Why is Satan fighting so hard against us?  Could it be because we were here to witness 2 families receive news that their kids’ visas were ready to be printed (THEY GET TO COME HOME!!)?  Could it be the amazing meetings that have taken place between our directors here in Ghana and Anita and I?  Could it be programs that are being established to further His Kingdom’s work and to help restore His world?  And friends, we are just on day 2 of being here.  We still have almost 10 full more days here.  God is definitely the ALMIGHTY ONE and I have yet to understand the reason he is allowing me to come on this ride with him.
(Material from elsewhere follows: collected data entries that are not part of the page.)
(** [clearUnix]: the names are used as paths. *)
Fixpoint clear_loop (names : list (list Z)) (f : F) : Z * F :=
  match names with
  | [] => (0, f)
  | d_name :: names =>
      if bool_decide (lstat d_name f = Some true) then
        let '(e, f) := remove d_name f in
        if negb (e =? 0) && negb (e =? ENOENT) then (MQTTCLIENT_PERSISTENCE_ERROR, f) else clear_loop names f
      else clear_loop names f
  end.
Definition pstclear (handle : option (list Z)) (f : F) : Z * F :=
  match handle with
  | None => (MQTTCLIENT_PERSISTENCE_ERROR, f)
  | Some dirname =>
      match readdir dirname f with
      | None => (MQTTCLIENT_PERSISTENCE_ERROR, f)
      | Some names => clear_loop names f
      end
  end.

(** [keysUnix]: a pass that counts the files, and one that copies the names. *)
Definition is_message (dirname : list Z) (f : F) (d_name : list Z) : bool :=
  bool_decide (lstat (entry dirname d_name) f = Some true).
Definition pstkeys (handle : option (list Z)) (f : F) : Z * list (list Z) :=
  match handle with
  | None => (MQTTCLIENT_PERSISTENCE_ERROR, [])
  | Some dirname =>
      match readdir dirname f with
      | None => (MQTTCLIENT_PERSISTENCE_ERROR, [])
      | Some names =>
          if Zlen (List.filter (is_message dirname f) names) =? 0 then (0, [])
          else
            match readdir dirname f with
            | None => (MQTTCLIENT_PERSISTENCE_ERROR, [])
            | Some names => (0, map strip_extension (List.filter (is_message dirname f) names))
            end
      end
  end.
End Store.

(** ** What is asked of the file system *)

(** The name of a file in a directory. *)
Definition name_ok (n : list Z) : Prop := n <> [] /\ n <> [46] /\ n <> [46; 46] /\ Forall (fun c => c <> 0 /\ c <> 47) n.

(** [file f p] is the contents of the regular file [p], if there is one, with what has been
    written to it and not flushed yet.  When [fclose] fails nothing is said of them. *)
Class FileLaws (F : Type) `{FileSystem F} := {
  file : F -> list Z -> option (list Z);
  open_ok p f f' : fopen_write p f = (true, f') -> file f' p = Some [];
  open_fails p q f f' : fopen_write p f = (false, f') -> file f' q = file f q;
  open_others d n n' b f f' : name_ok n -> name_ok n' -> n' <> n -> fopen_write (entry d n) f = (b, f') -> file f' (entry d n') = file f (entry d n');
  write_ok p c b k f f' : file f p = Some c -> fwrite p b f = (k, f') -> 0 <= k <= Zlen b /\ file f' p = Some (c ++ take (Z.to_nat k) b);
  write_others d n n' b k f f' : name_ok n -> name_ok n' -> n' <> n -> fwrite (entry d n) b f = (k, f') -> file f' (entry d n') = file f (entry d n');
  close_ok p f f' : fclose p f = (0, f') -> file f' p = file f p;
  close_others d n n' e f f' : name_ok n -> name_ok n' -> n' <> n -> fclose (entry d n) f = (e, f') -> file f' (entry d n') = file f (entry d n');
  unlink_ok p f f' : unlink p f = (0, f') -> file f' p = None;
  unlink_fails p q e f f' : unlink p f = (e, f') -> e <> 0 -> file f' q = file f q;
  unlink_absent p f f' : unlink p f = (ENOENT, f') -> file f p = None;
  unlink_others d n n' e f f' : name_ok n -> name_ok n' -> n' <> n -> unlink (entry d n) f = (e, f') -> file f' (entry d n') = file f (entry d n');
  ftell_ok p c f : file f p = Some c -> ftell_end p f = Zlen c;
  fread_ok p c n f : file f p = Some c -> exists k, fread p n f = take k c;
  open_read_ok p f : fopen_read p f = true -> is_Some (file f p);
  readdir_names d f names : readdir d f = Some names -> NoDup names;
  readdir_files d f names n : readdir d f = Some names -> is_Some (file f (entry d n)) -> n ∈ names <-> name_ok n;
  lstat_regular p f : lstat p f = Some true <-> is_Some (file f p);
  lstat_listed d f names n : readdir d f = Some names -> n ∈ names -> is_Some (lstat (entry d n) f)
}.

(** ** Files and keys *)

(** The keys of the library have neither dots nor slashes. *)
Definition valid_key (k : list Z) : Prop := Forall (fun c => c <> 0 /\ c <> 46 /\ c <> 47) k.
Definition file_name (k : list Z) : list Z := k ++ MESSAGE_FILENAME_EXTENSION.

Lemma file_name_ok k : valid_key k -> name_ok (file_name k).
Proof.
  intros Hk. unfold name_ok, file_name, MESSAGE_FILENAME_EXTENSION.
  assert (forall l, Zlen l <= 2 -> k ++ [46; 109; 115; 103] <> l) as Hlen by (intros l Hl <-; zlen).
  split; [by apply Hlen|]. split; [by apply Hlen|]. split; [by apply Hlen|]. apply Forall_app. split; [|by repeat constructor].
  eapply Forall_impl; [exact Hk|]. cbn. tauto.
Qed.
Lemma file_name_inj k k' : file_name k = file_name k' -> k = k'.
Proof. apply app_inv_tail. Qed.
Lemma message_file_eq d k : message_file d k = Some (entry d (file_name k)).
Proof. unfold message_file, entry, file_name, MESSAGE_FILENAME_EXTENSION. destruct (Z.leb_spec (Zlen d + Zlen k + Zlen [46; 109; 115; 103] + 2) (Zlen (d ++ [47] ++ k ++ [46; 109; 115; 103]))); [zlen|done]. Qed.

Lemma strip_file_name k : valid_key k -> strip_extension (file_name k) = k.
Proof.
  unfold file_name. induction 1 as [|c k [Hc [Hd _]] _ IH]; [done|]. cbn [strip_extension app]. rewrite bool_decide_eq_false_2; [by rewrite IH|].
  cbn. intros [= ->]. done.
Qed.
Lemma strip_self name k : valid_key k -> (exists k', valid_key k' /\ name = file_name k') -> strip_extension name = k <-> name = file_name k.
Proof. intros Hk (k' & Hk' & ->). rewrite strip_file_name by done. split; [by intros ->|apply file_name_inj]. Qed.

(** The keys the library makes are valid. *)
Lemma digits_valid fuel n acc : 0 <= n -> valid_key acc -> valid_key (digits fuel n acc).
Proof.
  unfold valid_key. revert n acc. induction fuel as [|fuel IH]; intros n acc Hn Hacc; cbn [digits]; [done|].
  destruct (Z.ltb_spec n 10); [constructor; [lia|done]|]. apply IH; [by apply Z.div_pos|]. constructor; [|done].
  pose proof (Z.mod_pos_bound n 10 ltac:(lia)). lia.
Qed.
Lemma library_key_valid size stem n key :
  stem ∈ [PERSISTENCE_PUBLISH_SENT; PERSISTENCE_PUBREL; PERSISTENCE_PUBLISH_RECEIVED; PERSISTENCE_V5_PUBLISH_SENT; PERSISTENCE_V5_PUBREL;
          PERSISTENCE_V5_PUBLISH_RECEIVED; PERSISTENCE_COMMAND_KEY; PERSISTENCE_V5_COMMAND_KEY; PERSISTENCE_QUEUE_KEY; PERSISTENCE_V5_QUEUE_KEY] ->
  snprintf_key size stem n = Some key -> valid_key key.
Proof.
  intros Hs. unfold snprintf_key. destruct (_ <=? _); [done|]. intros [= <-]. apply Forall_app. split.
  - revert stem Hs. apply Forall_forall. apply (bool_decide_unpack _). vm_compute. exact I.
  - unfold decimal. destruct (Z.ltb_spec n 0); [constructor; [lia|]|]; apply digits_valid; first [lia | constructor].
Qed.

Section Refinement.
Context {F : Type} {FS : FileSystem F} {FL : FileLaws F}.
Implicit Types f : F.
Implicit Types d k : list Z.

(** The record a directory holds for a key. *)
Definition stored f d k : option (list Z) := file f (entry d (file_name k)).
(** The other records of the directory are as they were. *)
Definition others d k f f' : Prop := forall k', valid_key k' -> k' <> k -> stored f' d k' = stored f d k'.

Lemma others_names d k f f' : valid_key k ->
  (forall n', name_ok n' -> n' <> file_name k -> file f' (entry d n') = file f (entry d n')) -> others d k f f'.
Proof. intros Hk H k' Hk' Hne. apply H; [by apply file_name_ok|]. intros E%file_name_inj. done. Qed.
Lemma others_chain d k f1 f2 f3 : others d k f1 f2 -> others d k f2 f3 -> others d k f1 f3.
Proof. intros H1 H2 k' Hk Hne. by rewrite H2, H1. Qed.

Lemma write_buffers_spec d k bufs : valid_key k -> forall written total c f w t f',
  stored f d k = Some c -> Zlen c = written -> written <= total -> write_buffers (entry d (file_name k)) bufs written total f = (w, t, f') ->
  others d k f f' /\ exists c', stored f' d k = Some c' /\ Zlen c' = w /\ w <= t /\ t = total + Zlen (concat bufs) /\
    (w = t -> written = total /\ c' = c ++ concat bufs).
Proof.
  intros Hk. induction bufs as [|b bufs IH]; intros written total c f w t f' Hc Hlen Hle E; cbn [write_buffers concat] in *.
  - injection E as <- <- <-. split; [done|]. exists c. rewrite app_nil_r. split; [done|]. split; [done|]. split; [done|]. split; [zlen|]. intros H. by split.
  - destruct (fwrite _ b f) as [n f1] eqn:Ew. pose proof (write_ok _ _ _ _ _ _ Hc Ew) as [Hn Hc1].
    apply IH with (c := c ++ take (Z.to_nat n) b) in E as (Ho & c' & H1 & H2 & H3 & H4 & H5); [|done|unfold Zlen in *; rewrite length_app, length_take; lia|lia].
    split. { eapply others_chain; [|exact Ho]. apply others_names; [done|]. intros n' Hn' Hne. by eapply write_others, Ew; [apply file_name_ok| |]. }
    exists c'. split; [done|]. split; [done|]. split; [done|]. split; [rewrite Zlen_app; lia|]. intros Hwt. destruct (H5 Hwt) as [H6 ->].
    split; [lia|]. assert (n = Zlen b) as -> by lia. rewrite Zlen_to_nat, take_ge by lia. by rewrite <- app_assoc.
Qed.

(** A record removed. *)
Lemma pstremove_spec d k f rc f' : valid_key k -> pstremove (Some d) k f = (rc, f') ->
  others d k f f' /\ (rc = 0 -> stored f' d k = None).
Proof.
  intros Hk. unfold pstremove. rewrite message_file_eq. destruct (unlink _ f) as [e f1] eqn:Eu. intros [= <- <-]. split.
  - apply others_names; [done|]. intros n' Hn' Hne. by eapply unlink_others, Eu; [apply file_name_ok| |].
  - destruct (Z.eqb_spec e 0) as [->|Hne]; cbn [orb]; intros Hr; [by eapply unlink_ok|]. destruct (Z.eqb_spec e ENOENT) as [->|]; [|done].
    unfold stored. rewrite (unlink_fails _ _ _ _ _ Eu Hne). by eapply unlink_absent.
Qed.

(** All was written, and [fclose] failed. *)
Definition close_failed d k bufs f f' : Prop :=
  exists f1 f2 w e, fopen_write (entry d (file_name k)) f = (true, f1) /\
    write_buffers (entry d (file_name k)) bufs 0 0 f1 = (w, w, f2) /\ fclose (entry d (file_name k)) f2 = (e, f') /\ e <> 0.

(** A record stored. *)
Lemma pstput_spec d k bufs f rc f' : valid_key k -> pstput (Some d) k bufs f = (rc, f') ->
  others d k f f' /\ (rc = 0 -> stored f' d k = Some (concat bufs) \/ close_failed d k bufs f f').
Proof.
  intros Hk. unfold pstput. rewrite message_file_eq. destruct (fopen_write _ f) as [[|] f1] eqn:Eo.
  - assert (others d k f f1) as H1 by (apply others_names; [done|]; intros n' Hn' Hne; by eapply open_others, Eo; [apply file_name_ok| |]).
    destruct (write_buffers _ bufs 0 0 f1) as [[w t] f2] eqn:Ew.
    pose proof (write_buffers_spec d k bufs Hk 0 0 [] f1 w t f2 ltac:(by eapply open_ok) eq_refl ltac:(lia) Ew) as (H2 & c & Hc & Hw & Hle & Ht & Hwt).
    destruct (fclose _ f2) as [e f3] eqn:Ec.
    assert (others d k f f3) as Ho.
    { eapply others_chain; [exact H1|]. eapply others_chain; [exact H2|]. apply others_names; [done|]. intros n' Hn' Hne.
      by eapply close_others, Ec; [apply file_name_ok| |]. }
    destruct (Z.eqb_spec w t) as [Hwt'|]; cbn [negb].
    + intros [= <- <-]. split; [done|]. intros _. destruct Hwt'. destruct (decide (e = 0)) as [->|He]; [left|right; by exists f1, f2, w, e].
      unfold stored. rewrite (close_ok _ _ _ Ec). destruct (Hwt eq_refl) as [_ ->]. done.
    + destruct (pstremove (Some d) k f3) as [rc' f4] eqn:Er. intros [= <- <-]. split; [|done]. apply pstremove_spec in Er as [Hr _]; [|done].
      by eapply others_chain.
  - cbn. intros [= <- <-]. split; [|done]. intros k' _ _. by eapply open_fails.
Qed.

(** A record read. *)
Lemma pstget_spec d k f buf : pstget (Some d) k f = (0, Some buf) -> stored f d k = Some buf.
Proof.
  unfold pstget. rewrite message_file_eq. destruct (fopen_read _ f) eqn:Eo; [|done]. apply open_read_ok in Eo as [c Hc].
  rewrite (ftell_ok _ _ _ Hc). destruct (Z.ltb_spec (Zlen c) 0); [done|]. destruct (fread_ok _ _ (Zlen c) _ Hc) as [j ->].
  destruct (Z.eqb_spec (Zlen (take j c)) (Zlen c)) as [He|]; [|done]. intros [= <-]. unfold stored. rewrite Hc. f_equal.
  unfold Zlen in He. rewrite length_take in He. by rewrite take_ge by lia.
Qed.
Lemma pstget_fails d k f rc buf : pstget (Some d) k f = (rc, buf) -> rc = 0 -> is_Some buf.
Proof.
  unfold pstget. rewrite message_file_eq. destruct (fopen_read _ f); [|by intros [= <- <-]]. destruct (_ <? _); [by intros [= <- <-]|]. intros [= <- <-]. by eexists.
Qed.
Lemma settle_out id st v : v_out (settle id st v) = drop_waiting id st (v_out v).
Proof.
  unfold settle. destruct (existsb _ _) eqn:E; [done|]. symmetry. apply (nothing_waits v id st).
  intros o Ho. apply list_elem_of_In in Ho. destruct (waits id st o) eqn:Hw; [|done].
  rewrite <- E. symmetry. apply existsb_exists. by exists o.
Qed.

(** A step of the sender is a step of the state machine of each message. *)
Lemma status_step id e v :
  NoDup (map og_id (v_out v)) ->
  NoDup (map og_id (v_out (sender_step e v))) /\ status id (sender_step e v) = stage_step id (status id v) e.
Proof.
  intros Hn. unfold status. destruct e as [id'|id' []|id']; simpl.
  - split; [by apply drop_nodup|]. rewrite status_drop by done.
    destruct (og_stage <$> _) as [[]|]; simpl; try done; by destruct (id' =? id).
  - rewrite settle_out. split; [by apply drop_nodup|]. rewrite status_drop by done.
    destruct (og_stage <$> _) as [[]|]; simpl; try done; by destruct (id' =? id).
  - split.
    + rewrite map_map. erewrite map_ext; [exact Hn|]. intros o. by destruct (waits id' _ o).
    + rewrite status_move by done. destruct (og_stage <$> _) as [[]|]; simpl; try done; by destruct (id' =? id).
  - rewrite settle_out. split; [by apply drop_nodup|]. rewrite status_drop by done.
    destruct (og_stage <$> _) as [[]|]; simpl; try done; by destruct (id' =? id).
Qed.

Section Views.
Context {P N : Type} {PO : PersistenceOps P} {NT : Transport N} {NL : TransportLaws N}.
Implicit Types s : St P N.

Definition view_of s : view :=
  mkView (resolve outgoing_of (heap s) (outs s)) (resolve hold_of (heap s) (ins s))
    (map entry_delivery (queue s)) (st_msgs_sent s) (st_msgs_received s).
 I leave you with a great picture of a sweet kiss my Jesus gave me tonight:  As we were walking to buy more water, God led 2 of our old Ghanaian friends to walk home instead of taking the trotro which allowed our paths to cross.  As they did not know we were in Ghana, and we believed they were at school, it was such a sweet moment of blessing when our eyes met on the street corner.  I felt the embrace of my Jesus in their arms – a sweet kiss, reassuring us that He is on our side.  But man, what a site to see for the locals, I’m sure:  This crazy abruni (white person) jumping up and down in the middle of the street, embracing our friends and giggling with joy.  A familiar face that was Jesus' face to me tonight.